# WHAT TO WORK ON
Please output exactly the lines of the material from the first through the line containing "if ascii_byte a", and nothing more.

# TASK MATERIAL
(* ===== verification/Utf8.v ===== *)
(** * UTF-8, as unicode/utf8 decodes it

    A Go string is a sequence of bytes. [chunks] splits it the way
    [utf8.DecodeRune] does: well-formed encodings of one code point each, and
    single bytes that belong to none. [sanitize] replaces the latter by U+FFFD. *)

From stdpp Require Import base list strings.
From Stdlib Require Import Arith Lia Ascii NArith.
From S2P Require Import Prelude.

Definition byte_in (lo hi : nat) (c : ascii) : bool :=
  (lo <=? nat_of_ascii c) && (nat_of_ascii c <=? hi).

Definition ascii_byte : ascii → bool := byte_in 0 127.
Definition continuation : ascii → bool := byte_in 128 191.

(** The leading bytes: of two-byte encodings; of three-byte encodings with their
    second byte (neither overlong nor a surrogate); of four-byte encodings with
    their second byte (neither overlong nor above U+10FFFF). *)
Definition lead2 : ascii → bool := byte_in 194 223.

Definition lead3 (a b : ascii) : bool :=
  byte_in 224 224 a && byte_in 160 191 b || byte_in 225 236 a && continuation b ||
  byte_in 237 237 a && byte_in 128 159 b || byte_in 238 239 a && continuation b.

Definition lead4 (a b : ascii) : bool :=
  byte_in 240 240 a && byte_in 144 191 b || byte_in 241 243 a && continuation b ||
  byte_in 244 244 a && byte_in 128 143 b.

(** The encoding of one code point. *)
Definition is_rune (k : string) : bool :=
  match k with
  | String a "" => ascii_byte a
  | String a (String b "") => lead2 a && continuation b
  | String a (String b (String c "")) => lead3 a b && continuation c
  | String a (String b (String c (String d ""))) => lead4 a b && continuation c && continuation d
  | _ => false
  end.

Fixpoint chunks (s : string) : list (option string) :=
  match s with
  | EmptyString => []
  | String a s1 =>
      if ascii_byte a then Some (String a "") :: chunks s1
      else match s1 with
      | String b s2 =>
          if lead2 a && continuation b then Some (String a (String b "")) :: chunks s2
          else match s2 with
          | String c s3 =>
              if lead3 a b && continuation c then Some (String a (String b (String c ""))) :: chunks s3
              else match s3 with
              | String d s4 =>
                  if lead4 a b && continuation c && continuation d
                  then Some (String a (String b (String c (String d "")))) :: chunks s4
                  else None :: chunks s1
              | EmptyString => None :: chunks s1
              end
          | EmptyString => None :: chunks s1
          end
      | EmptyString => None :: chunks s1
      end
  end.

Fixpoint all_bytes (f : ascii → bool) (s : string) : bool :=
  match s with EmptyString => true | String a s' => f a && all_bytes f s' end.

(** U+FFFD. *)
Definition replacement : string := String "239" (String "191" (String "189" "")).

Definition join (ks : list (option string)) : string :=
  foldr (λ k s, default replacement k +:+ s) "" ks.

Definition sanitize (s : string) : string := join (chunks s).

Definition valid_utf8 (s : string) : bool := forallb (λ k, match k with Some _ => true | None => false end) (chunks s).

(** ** Lemmas *)

Lemma byte_in_true lo hi c : byte_in lo hi c = true ↔ lo ≤ nat_of_ascii c ≤ hi.
Proof. unfold byte_in. by rewrite andb_true_iff, !Nat.leb_le. Qed.

Lemma byte_in_false lo hi c : byte_in lo hi c = false ↔ nat_of_ascii c < lo ∨ hi < nat_of_ascii c.
Proof. unfold byte_in. rewrite andb_false_iff, !Nat.leb_gt. lia. Qed.

Lemma rune_lead a b :
  (lead2 a = true → ascii_byte a = false) ∧
  (lead3 a b = true → ascii_byte a = false ∧ lead2 a = false) ∧
  (lead4 a b = true → ascii_byte a = false ∧ lead2 a = false ∧ ∀ c, lead3 a c = false).
Proof.
  assert (lead3 a b = true → 224 ≤ nat_of_ascii a ≤ 239) as H3.
  { intros H. unfold lead3 in H. rewrite !orb_true_iff, !andb_true_iff, !byte_in_true in H. lia. }
  assert (lead4 a b = true → 240 ≤ nat_of_ascii a) as H4.
  { intros H. unfold lead4 in H. rewrite !orb_true_iff, !andb_true_iff, !byte_in_true in H. lia. }
  unfold lead2, ascii_byte. rewrite byte_in_true, !byte_in_false. split_and!; [lia|intros ?%H3; lia|].
  intros ?%H4. split; [lia|]. split; [lia|]. intros c. apply not_true_iff_false. intros Hc.
  unfold lead3 in Hc. rewrite !orb_true_iff, !andb_true_iff, !byte_in_true in Hc. lia.
Qed.

Lemma chunks_rune k s : is_rune k = true → chunks (k +:+ s) = Some k :: chunks s.
Proof.
  destruct k as [|a [|b [|c [|d [|]]]]]; simpl; try done; intros H.
  - by rewrite H.
  - destruct (rune_lead a b) as (H2 & _). pose proof H as [Ha _]%andb_true_iff.
    by rewrite (H2 Ha), H.
  - destruct (rune_lead a b) as (_ & H3 & _). pose proof H as [Ha _]%andb_true_iff.
    destruct (H3 Ha) as [-> ->]. simpl. by rewrite H.
  - destruct (rune_lead a b) as (_ & _ & H4). pose proof H as [[Ha _]%andb_true_iff _]%andb_true_iff.
    destruct (H4 Ha) as (-> & -> & H3). rewrite H3. simpl. by rewrite H.
Qed.

(** The first chunk of a string. *)
Lemma chunks_view s :
  s = "" ∨ (∃ k s', is_rune k = true ∧ s = k +:+ s' ∧ chunks s = Some k :: chunks s') ∨
  (∃ a s', s = String a s' ∧ chunks s = None :: chunks s').
Proof.
  destruct s as [|a s1]; [by left|right]. simpl.
  destruct (ascii_byte a) eqn:Ha; [left; by exists (String a "")%string, s1|].
  destruct s1 as [|b s2]; [right; eauto|].
  destruct (lead2 a && continuation b) eqn:H2; [left; by exists (String a (String b ""))%string, s2|].
  destruct s2 as [|c s3]; [right; eauto|].
  destruct (lead3 a b && continuation c) eqn:H3; [left; by exists (String a (String b (String c "")))%string, s3|].
  destruct s3 as [|d s4]; [right; eauto|].
  destruct (lead4 a b && continuation c && continuation d) eqn:H4; [|right; eauto].
  left. by exists (String a (String b (String c (String d ""))))%string, s4.
Qed.

Lemma length_append (s t : string) : String.length (s +:+ t) = String.length s + String.length t.
Proof. induction s as [|a s IH]; simpl; [done|]. by rewrite IH. Qed.

Lemma append_assoc (s t u : string) : s +:+ (t +:+ u) = (s +:+ t) +:+ u.
Proof. induction s as [|a s IH]; [done|]. exact (f_equal (String a) IH). Qed.

Lemma append_nil_r (s : string) : s +:+ "" = s.
Proof. induction s as [|a s IH]; [done|]. exact (f_equal (String a) IH). Qed.

Lemma length_rune k s : is_rune k = true → String.length s < String.length (k +:+ s).
Proof. destruct k as [|a k]; [done|]. intros _. simpl. rewrite length_append. lia. Qed.

Lemma chunks_ind (P : string → Prop) :
  P "" → (∀ k s, is_rune k = true → chunks (k +:+ s) = Some k :: chunks s → P s → P (k +:+ s)) →
  (∀ a s, chunks (String a s) = None :: chunks s → P s → P (String a s)) → ∀ s, P s.
Proof.
  intros H0 H1 H2 s. remember (String.length s) as n eqn:Hn. revert s Hn.
  induction (lt_wf n) as [n _ IH]. intros s ->.
  destruct (chunks_view s) as [->|[(k & s' & Hk & -> & Hc)|(a & s' & -> & Hc)]]; [done|..].
  - apply H1; [done|done|]. eapply IH; [|done]. by apply length_rune.
  - apply H2; [done|]. eapply IH; [|done]. simpl. lia.
Qed.

Definition rune_or_bad (k : option string) : Prop := ∀ r, k = Some r → is_rune r = true.

Lemma chunks_runes s : Forall rune_or_bad (chunks s).
Proof.
  induction s as [|k s Hk -> IH|a s -> IH] using chunks_ind; [constructor|..]; constructor; try done.
  by intros r [= <-].
Qed.

Lemma replacement_rune : is_rune replacement = true.
Proof. reflexivity. Qed.

Lemma chunks_join ks :
  Forall rune_or_bad ks → chunks (join ks) = map (λ k, Some (default replacement k)) ks.
Proof.
  induction 1 as [|k ks Hk _ IH]; [done|]. simpl. rewrite chunks_rune; [by rewrite <-IH|].
  destruct k as [r|]; simpl; [by apply Hk|done].
Qed.

Lemma sanitize_valid s : valid_utf8 s = true → sanitize s = s.
Proof.
  unfold valid_utf8, sanitize. induction s as [|k s Hk Hc IH|a s Hc IH] using chunks_ind; [done|..]; rewrite Hc; simpl;
    [|done]. intros Hv. by rewrite IH.
Qed.

(** What [sanitize] gives is well formed, so sanitizing it again changes nothing. *)
Lemma valid_sanitize s : valid_utf8 (sanitize s) = true.
Proof.
  unfold valid_utf8, sanitize. rewrite chunks_join by apply chunks_runes. by induction (chunks s).
Qed.

Lemma sanitize_idem s : sanitize (sanitize s) = sanitize s.
Proof. apply sanitize_valid, valid_sanitize. Qed.

Lemma valid_ascii s : all_bytes ascii_byte s = true → valid_utf8 s = true.
Proof.
  unfold valid_utf8. induction s as [|a s IH]; [done|]. simpl. intros [-> Hs]%andb_true_iff. by apply IH.
Qed.

Example sanitize_e_acute :
  sanitize (String "195" (String "169" "")) = String "195" (String "169" "") ∧
  sanitize (String "195" "a") = replacement +:+ "a".
Proof. by vm_compute. Qed.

# YOUR SOLUTION
(* ===== verification/Utf8.v ===== *)
(** * UTF-8, as unicode/utf8 decodes it

    A Go string is a sequence of bytes. [chunks] splits it the way
    [utf8.DecodeRune] does: well-formed encodings of one code point each, and
    single bytes that belong to none. [sanitize] replaces the latter by U+FFFD. *)

From stdpp Require Import base list strings.
From Stdlib Require Import Arith Lia Ascii NArith.
From S2P Require Import Prelude.

Definition byte_in (lo hi : nat) (c : ascii) : bool :=
  (lo <=? nat_of_ascii c) && (nat_of_ascii c <=? hi).

Definition ascii_byte : ascii → bool := byte_in 0 127.
Definition continuation : ascii → bool := byte_in 128 191.

(** The leading bytes: of two-byte encodings; of three-byte encodings with their
    second byte (neither overlong nor a surrogate); of four-byte encodings with
    their second byte (neither overlong nor above U+10FFFF). *)
Definition lead2 : ascii → bool := byte_in 194 223.

Definition lead3 (a b : ascii) : bool :=
  byte_in 224 224 a && byte_in 160 191 b || byte_in 225 236 a && continuation b ||
  byte_in 237 237 a && byte_in 128 159 b || byte_in 238 239 a && continuation b.

Definition lead4 (a b : ascii) : bool :=
  byte_in 240 240 a && byte_in 144 191 b || byte_in 241 243 a && continuation b ||
  byte_in 244 244 a && byte_in 128 143 b.

(** The encoding of one code point. *)
Definition is_rune (k : string) : bool :=
  match k with
  | String a "" => ascii_byte a
  | String a (String b "") => lead2 a && continuation b
  | String a (String b (String c "")) => lead3 a b && continuation c
  | String a (String b (String c (String d ""))) => lead4 a b && continuation c && continuation d
  | _ => false
  end.

Fixpoint chunks (s : string) : list (option string) :=
  match s with
  | EmptyString => []
  | String a s1 =>
      if ascii_byte a then Some (String a "") :: chunks s1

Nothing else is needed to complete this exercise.